> [TASK OBJECTIVE] Once the line with "restore_components l e = restore_components" is found in the entries below, print it and each following line exactly, stopping after the line with "- cbn [restore_components]."; print nothing else.

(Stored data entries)
Lemma from_dict_to_dict (r : t) :
  from_dict (to_dict r) = Ok (mk None (relationships r)).
Proof.
  unfold from_dict, to_dict. cbn [d_relationships default id].
  rewrite (int_relationships_keys KInt) by reflexivity.
  cbn. now rewrite fold_insert_map_to_list.
Qed.

Lemma from_dict_json_to_dict (r : t) :
  from_dict (json_loads_dumps (to_dict r)) = Ok (mk None (relationships r)).
Proof.
  unfold from_dict, to_dict, json_loads_dumps.
  cbn [d_relationships default fmap option_fmap option_map id].
  rewrite <- list_fmap_compose.
  rewrite (list_fmap_ext _ (prod_map (fun z => KStr (str_of_int z)) id))
    by (intros i [k v] _; reflexivity).
  rewrite (int_relationships_keys (fun z => KStr (str_of_int z)))
    by (intros z; apply int_of_str_of_int).
  cbn. now rewrite fold_insert_map_to_list.
Qed.

(** C4: for every relationship component, after [set_relationship 7 60],
    [to_dict] followed by [from_dict] succeeds, whether the record is handed
    over in memory (integer keys) or has been through JSON (text keys), and
    yields a component whose mapping, keyed by integers, is the mapping that
    was serialized; in particular [get_relationship 7] is 60. *)
Theorem relationship_roundtrip (r : t) :
  (exists r2 : t,
      from_dict (to_dict (set_relationship r 7 60)) = Ok r2 /\
      (relationships r2 : gmap Z Z) = relationships (set_relationship r 7 60) /\
      get_relationship r2 7 = 60) /\
  (exists r3 : t,
      from_dict (json_loads_dumps (to_dict (set_relationship r 7 60))) = Ok r3 /\
      (relationships r3 : gmap Z Z) = relationships (set_relationship r 7 60) /\
      get_relationship r3 7 = 60).
Proof.
  assert (H60 : get_relationship (mk None (relationships (set_relationship r 7 60))) 7 = 60).
  { unfold get_relationship, set_relationship. cbn [relationships].
    now rewrite lookup_insert_eq. }
  split; eexists; (split; [ | split; [ | exact H60]]).
  - apply from_dict_to_dict.
  - reflexivity.
  - apply from_dict_json_to_dict.
  - reflexivity.
Qed.

End Relationship.

(** ** Capability queries *)

Section Query.
Import EntityManager.

Lemma has_components_spec (e : Entity.t) (cts : list ComponentType) :
  Entity.has_components e cts = true <->
  forall ct, ct ∈ cts -> is_Some (Entity.components e !! ct).
Proof.
  unfold Entity.has_components. rewrite forallb_forall. split.
  - intros H ct Hct. apply list_elem_of_In in Hct.
    specialize (H ct Hct). unfold Entity.has_component in H.
    now apply bool_decide_eq_true in H.
  - intros H ct Hct. apply list_elem_of_In in Hct.
    unfold Entity.has_component. apply bool_decide_eq_true. now apply H.
Qed.

Lemma query_entities_spec (m : t) (req : list ComponentType) (e : Entity.t) :
  e ∈ query_entities m req <->
  (exists i, entities m !! i = Some e) /\ Entity.active e = true /\
  forall ct, ct ∈ req -> is_Some (Entity.components e !! ct).
Proof.
  unfold query_entities. rewrite list_elem_of_In, filter_In, <- list_elem_of_In.
  rewrite andb_true_iff, has_components_spec.
  rewrite list_elem_of_fmap. split.
  - intros [([i e'] & -> & Hin) [Ha Hc]].
    apply elem_of_map_to_list in Hin. eauto.
  - intros [[i Hi] [Ha Hc]]. split; [ | auto].
    exists (i, e). split; [reflexivity | ]. now apply elem_of_map_to_list.
Qed.

(** C6: [query_entities] returns exactly the entities of the manager that
    are active and have every requested component type.  Hence an active
    entity holding Position, Health and Inventory is returned by the queries
    for [Position], for [Position, Health] and for
    [Position, Health, Inventory]; no entity is returned by a query that
    includes a type it lacks; and an inactive entity is never returned. *)
Theorem query_entities_exact (m : t) :
  (forall req e,
      e ∈ query_entities m req <->
      (exists i, entities m !! i = Some e) /\ Entity.active e = true /\
      forall ct, ct ∈ req -> is_Some (Entity.components e !! ct)) /\
  (forall i e,
      entities m !! i = Some e -> Entity.active e = true ->
      is_Some (Entity.components e !! POSITION) ->
      is_Some (Entity.components e !! HEALTH) ->
      is_Some (Entity.components e !! INVENTORY) ->
      e ∈ query_entities m [POSITION] /\
      e ∈ query_entities m [POSITION; HEALTH] /\
      e ∈ query_entities m [POSITION; HEALTH; INVENTORY]) /\
  (forall req e ct,
      ct ∈ req -> Entity.components e !! ct = None -> e ∉ query_entities m req) /\
  (forall req e, Entity.active e = false -> e ∉ query_entities m req).
Proof.
  split; [intros req e; apply query_entities_spec | ].
  split.
  { intros i e Hi Ha Hp Hh Hv.
    repeat split; apply query_entities_spec;
      (split; [eauto | split; [exact Ha | ]]);
      intros ct Hct;
      repeat (apply elem_of_cons in Hct as [->|Hct]; [assumption | ]);
      now apply elem_of_nil in Hct. }
  split.
  - intros req e ct Hct Hnone Hin.
    apply query_entities_spec in Hin as (_ & _ & Hall).
    destruct (Hall ct Hct) as [c Hc]. congruence.
  - intros req e Ha Hin.
    apply query_entities_spec in Hin as (_ & Ha' & _). congruence.
Qed.

Lemma query_entities_exact_witness :
  let e1 := Entity.mk 1 "A" "Player"
              (<[INVENTORY := Inventory (InventoryComponent.mk (Some 1) ∅ 20)]>
                 (<[HEALTH := Health (HealthComponent.mk (Some 1) 100 100)]>
                    (<[POSITION := Position (PositionComponent.mk (Some 1) "Farm" 0 0)]> ∅)))
              true in
  let e2 := Entity.mk 2 "B" "Crop"
              (<[POSITION := Position (PositionComponent.mk (Some 2) "Farm" 0 0)]> ∅)
              true in
  let m := mk (<[2 := e2]> (<[1 := e1]> ∅)) (<["Crop" := [2]]> (<["Player" := [1]]> ∅)) in
  (entities m !! 1 = Some e1 /\ Entity.active e1 = true) /\
  (e1 ∈ query_entities m [POSITION] /\
   e1 ∈ query_entities m [POSITION; HEALTH] /\
   e1 ∈ query_entities m [POSITION; HEALTH; INVENTORY]) /\
  (Entity.components e2 !! HEALTH = None /\ e2 ∉ query_entities m [POSITION; HEALTH]).
Proof.
  cbv zeta. split; [split; vm_compute; reflexivity | ]. split.
  - eapply (proj1 (proj2 (query_entities_exact _)) 1);
      vm_compute; solve [reflexivity | eauto].
  - split; [vm_compute; reflexivity | ].
    eapply (proj1 (proj2 (proj2 (query_entities_exact _))) _ _ HEALTH).
    + apply elem_of_cons. right. apply elem_of_cons. now left.
    + vm_compute. reflexivity.
Defined.

End Query.

(** ** Deserializing an entity *)

Section Registry.

Lemma registry_lookup (ct : ComponentType) :
  COMPONENT_REGISTRY !! ComponentType_.value ct =
    match ct with
    | POSITION => Some (fun d => Ok (Position (PositionComponent.from_dict d)))
    | HEALTH => Some (fun d => Ok (Health (HealthComponent.from_dict d)))
    | INVENTORY => Some (fun d => Ok (Inventory (InventoryComponent.from_dict d)))
    | CURRENCY => Some (fun d => Ok (Currency (CurrencyComponent.from_dict d)))
    | RELATIONSHIP => Some (fun d => Relationship <$> RelationshipComponent.from_dict d)
    | NEEDS => Some (fun d => Ok (Needs (NeedsComponent.from_dict d)))
    | SCHEDULE => Some (fun d => Ok (Schedule (ScheduleComponent.from_dict d)))
    | OCCUPATION => Some (fun d => Ok (Occupation (OccupationComponent.from_dict d)))
    | MEMORY => Some (fun d => Ok (Memory (MemoryComponent.from_dict d)))
    | GOAL => Some (fun d => Ok (Goal (GoalComponent.from_dict d)))
    | AI | SENSORY => None
    end.
Proof. destruct ct; vm_compute; reflexivity. Qed.

End Registry.

Section EntityFromDict.
Import Entity.

Lemma create_unregistered (cd : CompData) :
  registered cd = false -> create_component_from_dict cd = Ok None.
Proof.
  unfold registered, create_component_from_dict.
  destruct (d_type cd) as [ty|]; [ | reflexivity].
  intros H. apply bool_decide_eq_false in H.
  destruct (COMPONENT_REGISTRY !! ty) as [f|] eqn:E; [ | reflexivity].
  exfalso. apply H. eauto.
Qed.

Lemma create_registered (cd : CompData) (c : Component) :
  create_component_from_dict cd = Ok (Some c) ->
  registered cd = true /\
  d_type cd = Some (ComponentType_.value (component_type c)).
Proof.
  unfold registered, create_component_from_dict.
  destruct (d_type cd) as [ty|]; [ | discriminate].
  destruct (COMPONENT_REGISTRY !! ty) as [f|] eqn:E; [ | discriminate].
  intros Hc. split; [apply bool_decide_eq_true; eauto | ].
  apply elem_of_list_to_map_2 in E.
  repeat (apply elem_of_cons in E as [E|E];
          [injection E as -> ->; cbn in Hc;
           try (destruct (RelationshipComponent.from_dict cd); cbn in Hc;
                [ | discriminate Hc]);
           injection Hc as <-; reflexivity | ]).
  now apply elem_of_nil in E.
Qed.

Lemma restore_components_drop (l : list CompData) (e : t) :
  restore_components l e = restore_components (List.filter registered l) e.
Proof.
  revert e. induction l as [|cd l IH]; intros e; [reflexivity | ].
  cbn [restore_components List.filter].
  destruct (registered cd) eqn:Hr.
  - cbn [restore_components].
    destruct (create_component_from_dict cd) as [oc|]; [ | reflexivity].
    cbn. apply IH.
  - rewrite (create_unregistered cd Hr). cbn. apply IH.
Qed.

Lemma add_component_lookup (e : t) (c : Component) (ct : ComponentType) :
  components (add_component e c).1 !! ct =
    match components e !! ct with
    | Some c' => Some c'
    | None => if decide (component_type c = ct)
              then Some (set_entity_id (id e) c) else None
    end.
Proof.
  unfold add_component.
  destruct (components e !! component_type c) as [c0|] eqn:E; cbn.
  - destruct (components e !! ct) eqn:E'; [reflexivity | ].
    case_decide; [congruence | reflexivity].
  - case_decide as Hct.
    + subst ct. rewrite E. apply lookup_insert_eq.
    + rewrite lookup_insert_ne by exact Hct.
      now destruct (components e !! ct).
Qed.

Lemma add_component_fields (e : t) (c : Component) :
  id (add_component e c).1 = id e /\ name (add_component e c).1 = name e /\
  entity_type (add_component e c).1 = entity_type e /\
  active (add_component e c).1 = active e.
Proof. unfold add_component. now destruct (components e !! component_type c). Qed.

Lemma restore_components_lookup (l : list CompData) (e e' : t) :
  restore_components l e = Ok e' ->
  id e' = id e /\
  forall ct,
    components e' !! ct =
      match components e !! ct with
      | Some c => Some c
      | None => set_entity_id (id e) <$> first_of_type ct l
      end.
Proof.
  revert e. induction l as [|cd l IH]; intros e Hr.
  - injection Hr as <-. split; [reflexivity | ].
    intros ct. now destruct (components e !! ct).
  - cbn [restore_components first_of_type] in *.
    destruct (create_component_from_dict cd) as [[c|]|]; cbn in Hr;
      [ | now apply IH | discriminate Hr].
    apply IH in Hr as [Hid Hl].
    destruct (add_component_fields e c) as (Hid' & _).
    split; [congruence | ].
    intros ct. rewrite Hl, add_component_lookup, Hid'.
    destruct (components e !! ct); [reflexivity | ].
    now case_decide.
Qed.

Lemma restore_components_total (l : list CompData) (e : t) :
  (forall cd, cd ∈ l -> registered cd = true ->
              exists c, create_component_from_dict cd = Ok (Some c)) ->
  exists e', restore_components l e = Ok e'.
Proof.
  revert e. induction l as [|cd l IH]; intros e Hl; [cbn; eauto | ].
  cbn [restore_components].
  destruct (registered cd) eqn:Hr.
  - destruct (Hl cd) as [c ->]; [left | exact Hr | ].
    cbn. apply IH. intros cd' Hin. apply Hl. now right.
  - rewrite (create_unregistered cd Hr). cbn.
    apply IH. intros cd' Hin. apply Hl. now right.
Qed.

Lemma from_dict_unfold (data : EntityData) (n : Z) :
  from_dict data n =
    (restore_components (default [] (ed_components data))
       (mk (default n (ed_id data)) (default "Unnamed Entity" (ed_name data))
           (default "Generic" (ed_entity_type data)) ∅
           (default true (ed_active data))),
     n + 1).
Proof. reflexivity. Qed.

Lemma restore_components_fields (l : list CompData) (e e' : t) :
  restore_components l e = Ok e' ->
  name e' = name e /\ entity_type e' = entity_type e /\ active e' = active e.
Proof.
  revert e. induction l as [|cd l IH]; intros e H.
  - injection H as <-. auto.
  - cbn [restore_components] in H.
    destruct (create_component_from_dict cd) as [[c|]|]; cbn in H;
      [ | now apply IH | discriminate H].
    apply IH in H. destruct (add_component_fields e c) as (_ & H1 & H2 & H3).
    rewrite H1, H2, H3 in H. exact H.
Qed.

Lemma restore_components_app (l1 l2 : list CompData) (e : t) :
  restore_components (l1 ++ l2)%list e =
    restore_components l1 e ≫= restore_components l2.
Proof.
  revert e. induction l1 as [|cd l1 IH]; intros e; [reflexivity | ].
  cbn [app restore_components].
  destruct (create_component_from_dict cd) as [c|x]; cbn [mbind result_bind];
    [apply IH | reflexivity].
Qed.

> [RESPONSE]
  restore_components l e = restore_components (List.filter registered l) e.
Proof.
  revert e. induction l as [|cd l IH]; intros e; [reflexivity | ].
  cbn [restore_components List.filter].
  destruct (registered cd) eqn:Hr.
  - cbn [restore_components].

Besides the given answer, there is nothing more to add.